Fortunately, Pages allows us to specify arbitrary build commands to run builds. So naturally, our website is going to create a reverse shell.
That reverse shell worked, the researchers stepped on the door. They describe the process as much like the Capture the Flag (CTF) competition. The ability to run arbitrary commands as a route within the Build Environment was to capture their first flag. Build script performs an execution
mv Command with build path as its argument. It’s simple, the inclusion of a semicolon makes it easy to execute a command:
The only problem is that before running the build, the path is checked to make sure the directory exists. Not really a problem, because the command is a valid directory name:
mkdir -p ‘f;env>/tmp/bar.txt;echo’ It dropped environment variables from the build and had a GitHub private key in the data. This key was used for all builds, meaning it gave access to all 18290 user archives from other CloudFlare Page users. There are more “flags” in the text, check it out for the rest of the story.

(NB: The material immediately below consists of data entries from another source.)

(* ===== verification/ProtoCodec.v ===== *)
(** * The generated protobuf code: messages are written and read back

    What a field owes ([FieldSpec]), the specifications of the kinds of fields, and the
    theorems on messages that follow: [Size] is exact, the backward writer produces the
    forward encoding, [Unmarshal] reads it back, and on any input it ends without a
    panic. *)

From S2P Require Import Prelude GoStd ProtoWire.

(** ** Writing *)

(** The buffer is [junk ++ done], and the index is at the end of the junk. *)
Definition written (b : Buf) (done : bytes) : Prop :=
  ∃ junk, buf_dAtA b = junk ++ done ∧ buf_i b = llen junk.

Lemma set_index_middle pre x y suf : set_index (pre ++ x :: suf) (llen pre) y = Ok (pre ++ y :: suf).
Proof.
  unfold set_index. rewrite decide_True by (rewrite llen_app, llen_cons; pose proof (llen_nonneg pre); pose proof (llen_nonneg suf); lia).
  unfold llen. rewrite Nat2Z.id. replace (length pre) with (length pre + 0)%nat by lia. by rewrite insert_app_r.
Qed.

Lemma llen_split {A} (l : list A) n : 0 ≤ n ≤ llen l → ∃ l1 l2, l = l1 ++ l2 ∧ llen l2 = n ∧ llen l1 = llen l - n.
Proof.
  intros Hn. exists (take (length l - Z.to_nat n) l), (drop (length l - Z.to_nat n) l).
  rewrite take_drop. unfold llen in *. rewrite length_take, length_drop. split_and!; [done|lia..].
Qed.

Lemma llen_0 {A} (l : list A) : llen l = 0 → l = [].
Proof. destruct l; [done|]. rewrite llen_cons. pose proof (llen_nonneg l). lia. Qed.

Lemma put_byte_ok z b done : written b done → 1 ≤ buf_i b → ∃ b', put_byte z b = Ok b' ∧ written b' (byte_of z :: done) ∧ buf_i b' = buf_i b - 1.
Proof.
  intros (junk&E&Ei) Hi. destruct (llen_split junk 1) as (j1&j2&->&H2&H1); [lia|].
  destruct j2 as [|x [|? j2]]; [done| |rewrite !llen_cons in H2; pose proof (llen_nonneg j2); lia].
  unfold put_byte. rewrite E, Ei, <- H1, <- (assoc_L (++)). cbn [app]. rewrite set_index_middle, bind_Ok_l.
  eexists. split; [done|]. split; [by exists j1|done].
Qed.

Lemma put_bytes_ok s b done : written b done → llen s ≤ buf_i b →
  ∃ b', put_bytes s b = Ok b' ∧ written b' (s ++ done) ∧ buf_i b' = buf_i b - llen s.
Proof.
  intros (junk&E&Ei) Hi. pose proof (llen_nonneg s). destruct (llen_split junk (llen s)) as (j1&j2&->&H2&H1); [lia|].
  unfold put_bytes, copy_at. rewrite E, Ei, <- H1, <- (assoc_L (++)). pose proof (llen_nonneg j1).
  assert (length j2 = length s) as Hs by (unfold llen in H2; lia).
  rewrite slice_from_ok, !bind_Ok_l by (rewrite !llen_app; pose proof (llen_nonneg j2); pose proof (llen_nonneg done); lia).
  rewrite drop_app_length', take_app_length' by (unfold llen; lia).
  rewrite (take_ge s), drop_app_length' by (rewrite ?length_app; lia).
  eexists. split; [done|]. split; [by exists j1|done].
Qed.

Lemma put_varint_digits rounds pre junk suf v : 0 ≤ v < 128 ^ Z.of_nat rounds → (0 < rounds)%nat →
  length junk = length (varint_digits rounds v) →
  put_varint rounds (pre ++ junk ++ suf) (llen pre) v = Ok (pre ++ varint_digits rounds v ++ suf).
Proof.
  revert pre junk v. induction rounds as [|r IH]; intros pre junk v Hv Hr Hj; [lia|].
  cbn [put_varint varint_digits] in *. destruct (v <? 128) eqn:E.
  - rewrite (proj2 (Z.leb_gt _ _)) by lia. destruct junk as [|x [|? ?]]; [done| |done]. cbn [app].
    by rewrite set_index_middle.
  - rewrite (proj2 (Z.leb_le _ _)) by lia. destruct junk as [|x junk]; [done|]. cbn [app length] in *.
    rewrite set_index_middle, bind_Ok_l. rewrite land_127. rewrite Nat2Z.inj_succ, Z.pow_succ_r in Hv by lia.
    pose proof (Z.mod_pos_bound v 128 ltac:(lia)).
    assert (Z.lor (v mod 128) 128 = v mod 128 + 128) as ->.
    { change 128 with (Z.shiftl 1 7) at 2. rewrite lor_shifted by lia. done. }
    rewrite (cons_middle _ pre), (assoc_L (++)), Z.shiftr_div_pow2 by lia. change (2 ^ 7) with 128.
    replace (llen pre + 1) with (llen (pre ++ [byte_of (v mod 128 + 128)])) by (rewrite llen_app; done).
    destruct r as [|r]; [cbn in Hv; lia|]. rewrite IH; [|split; [apply Z.div_pos; lia|apply Z.div_lt_upper_bound; lia]|lia|lia].
    by rewrite <- (assoc_L (++)).
Qed.

Lemma bits_group v : 128 ≤ v → sov v = 1 + sov (v / 128).
Proof.
  intros Hv. unfold sov, bits_Len64. change 128 with (2 ^ 7). rewrite <- Z.shiftr_div_pow2 by lia.
  assert (0 < Z.shiftr v 7) by (rewrite Z.shiftr_div_pow2 by lia; apply Z.div_str_pos; lia).
  assert (∀ x, 0 < x → (Z.lor x 1 =? 0) = false) as Hne by (intros x Hx; apply Z.eqb_neq; rewrite Z.lor_eq_0_iff; lia).
  rewrite !Hne, !Z.log2_lor by lia. change (Z.log2 1) with 0. rewrite Z.log2_shiftr by lia.
  pose proof (Z.log2_nonneg v). assert (7 ≤ Z.log2 v) by (change 7 with (Z.log2 128); by apply Z.log2_le_mono).
  rewrite (Z.max_l (Z.log2 v) 0), (Z.max_r 0 (Z.log2 v - 7)), Z.max_l by lia. replace (Z.log2 v + 1 + 6) with (Z.log2 v - 7 + 1 + 6 + 1 * 7) by lia.
  rewrite Z.div_add by lia. lia.
Qed.

Lemma bits_last v : 0 ≤ v < 128 → sov v = 1.
Proof.
  intros Hv. unfold sov, bits_Len64. rewrite (proj2 (Z.eqb_neq _ _)) by (rewrite Z.lor_eq_0_iff; lia).
  rewrite Z.log2_lor, Z.max_l by (cbn; pose proof (Z.log2_nonneg v); lia). pose proof (Z.log2_nonneg v).
  assert (Z.log2 v ≤ 6) by (change 6 with (Z.log2 127); apply Z.log2_le_mono; lia).
  symmetry. apply (Z.div_unique _ _ _ (Z.log2 v)); lia.
Qed.

Lemma varint_digits_length rounds v : 0 ≤ v < 128 ^ Z.of_nat rounds → (0 < rounds)%nat → llen (varint_digits rounds v) = sov v.
Proof.
  revert v. induction rounds as [|r IH]; intros v Hv Hr; [lia|]. cbn [varint_digits]. destruct (v <? 128) eqn:E.
  - by rewrite bits_last by lia.
  - rewrite Nat2Z.inj_succ, Z.pow_succ_r in Hv by lia. destruct r as [|r]; [cbn in Hv; lia|].
    rewrite llen_cons, IH, (bits_group v); [done|lia|split; [apply Z.div_pos; lia|apply Z.div_lt_upper_bound; lia]|lia].
Qed.

Lemma varint_length v : is_u64 v → llen (varint v) = sov v.
Proof. intros Hv. apply varint_digits_length; [unfold is_u64 in Hv|]; lia. Qed.

Lemma encodeVarint_ok v b done : is_u64 v → written b done → sov v ≤ buf_i b →
  ∃ b', encodeVarint v b = Ok b' ∧ written b' (varint v ++ done) ∧ buf_i b' = buf_i b - sov v.
Proof.
  intros Hv (junk&E&Ei) Hi. rewrite <- varint_length in * by done. pose proof (llen_nonneg (varint v)).
  destruct (llen_split junk (llen (varint v))) as (j1&j2&->&H2&H1); [lia|].
  unfold encodeVarint. rewrite <- varint_length by done. rewrite E, Ei, <- H1, <- (assoc_L (++)).
  unfold varint in *. rewrite put_varint_digits by (unfold is_u64, llen in *; lia). rewrite bind_Ok_l.
  eexists. split; [done|]. split; [by exists j1|done].
Qed.

(** What the functions on integers owe to the code of a field *)
Class VarintSpec `{VC : !VarintCode} := {
  vc_sov_ok v : is_u64 v → vc_sov v = llen (varint v);
  vc_encode_ok v b done : is_u64 v → written b done → llen (varint v) ≤ buf_i b →
    ∃ b', vc_encode v b = Ok b' ∧ written b' (varint v ++ done) ∧ buf_i b' = buf_i b - llen (varint v);
}.
#[global] Program Instance file_varints_spec : VarintSpec.
Next Obligation. intros v Hv. by rewrite varint_length. Qed.
Next Obligation. intros v b done Hv. rewrite varint_length by done. by apply encodeVarint_ok. Qed.

(** ** What a field owes *)

(** What is written for a field is a list of items: the bytes behind the tag, and the
    effect of reading them. *)
Abbreviation item R := (bytes * (R → R))%type.

Definition tag_byte (num wire : Z) : Ascii.ascii := byte_of (num * 8 + wire).

Definition items_enc {R} (num wire : Z) (l : list (item R)) : bytes :=
  concat ((λ it, tag_byte num wire :: it.1) <$> l).

#[global] Arguments items_enc : simpl never.

Definition items_apply {R} (l : list (item R)) (m : R) : R := foldl (λ m it, it.2 m) m l.

Class FieldNum (num : Z) := field_num : 1 ≤ num ≤ 15.
#[global] Hint Extern 0 (FieldNum _) => (split; discriminate) : typeclass_instances.

Class FieldSpec {R} (f : Field R) := mkFieldSpec {
  fs_wire : Z;
  fs_fits : R → Prop;
  fs_items : R → list (item R);
  fs_num_range : 1 ≤ f_num f ≤ 15;
  fs_wire_range : fs_wire = 0 ∨ fs_wire = 2;
  fs_size m : fs_fits m → f_size f m = llen (items_enc (f_num f) fs_wire (fs_items m));
  fs_put m b done :
    fs_fits m → written b done → llen (items_enc (f_num f) fs_wire (fs_items m)) ≤ buf_i b → buf_i b < 2 ^ 63 →
    ∃ b', f_put f m b = Ok b' ∧ written b' (items_enc (f_num f) fs_wire (fs_items m) ++ done) ∧
      buf_i b' = buf_i b - llen (items_enc (f_num f) fs_wire (fs_items m));
  fs_get m it pre suf m0 :
    fs_fits m → it ∈ fs_items m → llen (pre ++ it.1 ++ suf) < 2 ^ 63 →
    f_get f fs_wire (pre ++ it.1 ++ suf) (llen pre) m0 = Ok (it.2 m0, llen pre + llen it.1);
  fs_bounds w d i m m' i' :
    0 ≤ i ≤ llen d → llen d < 2 ^ 63 → f_get f w d i m = Ok (m', i') → i ≤ i' ≤ llen d;
  fs_benign w d i m : 0 ≤ i → llen d < 2 ^ 63 → benign (f_get f w d i m);
}.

Cloudflare has responded admirably to bug reports, finding evidence in their logs of evidence of exploitation of all reported vulnerabilities. Once they have a strong Compromise Index (IoC) for each of their exploits, they scrub their logs for any signs of actual malicious exploitation. For all these bugs, only hits were associated with the study. The last bug was discovered, in an open Kubernetes API port, not having an accessible IoC, so Cloudflare sent a notification to customers that could reveal the problem. Well done!
Bits and bytes
Ransomware claims to be a fancy victim, Lincoln College, Illinois. Just as the school was returning after the epidemic, their systems were hit by a ransomware attack in December 2021. All the necessary systems were out of commission for about three months and once restored, it became clear that the school was no longer financially viable. Ransomware kills a college. Let that sink.
Finally Microsoft’s browser has been incorrectly classified as malware. Multiple Trend Microsoft customers have reported that a Microsoft Edge file,
msedge_200_percent.pak Was flagged as malware. The bug has been fixed, and Trend Micro has released a script to help clear potential damage from false positives.
Cisco’s NFVIS Virtualization Platform contains a collection of serious issues that have just been announced and patched. The worst of which is a VM escape, which allows an attacker to gain root access to the hypervisor. There is also a pair of injection weaknesses, quite serious. If NFVIS is part of your infrastructure, go ahead and update!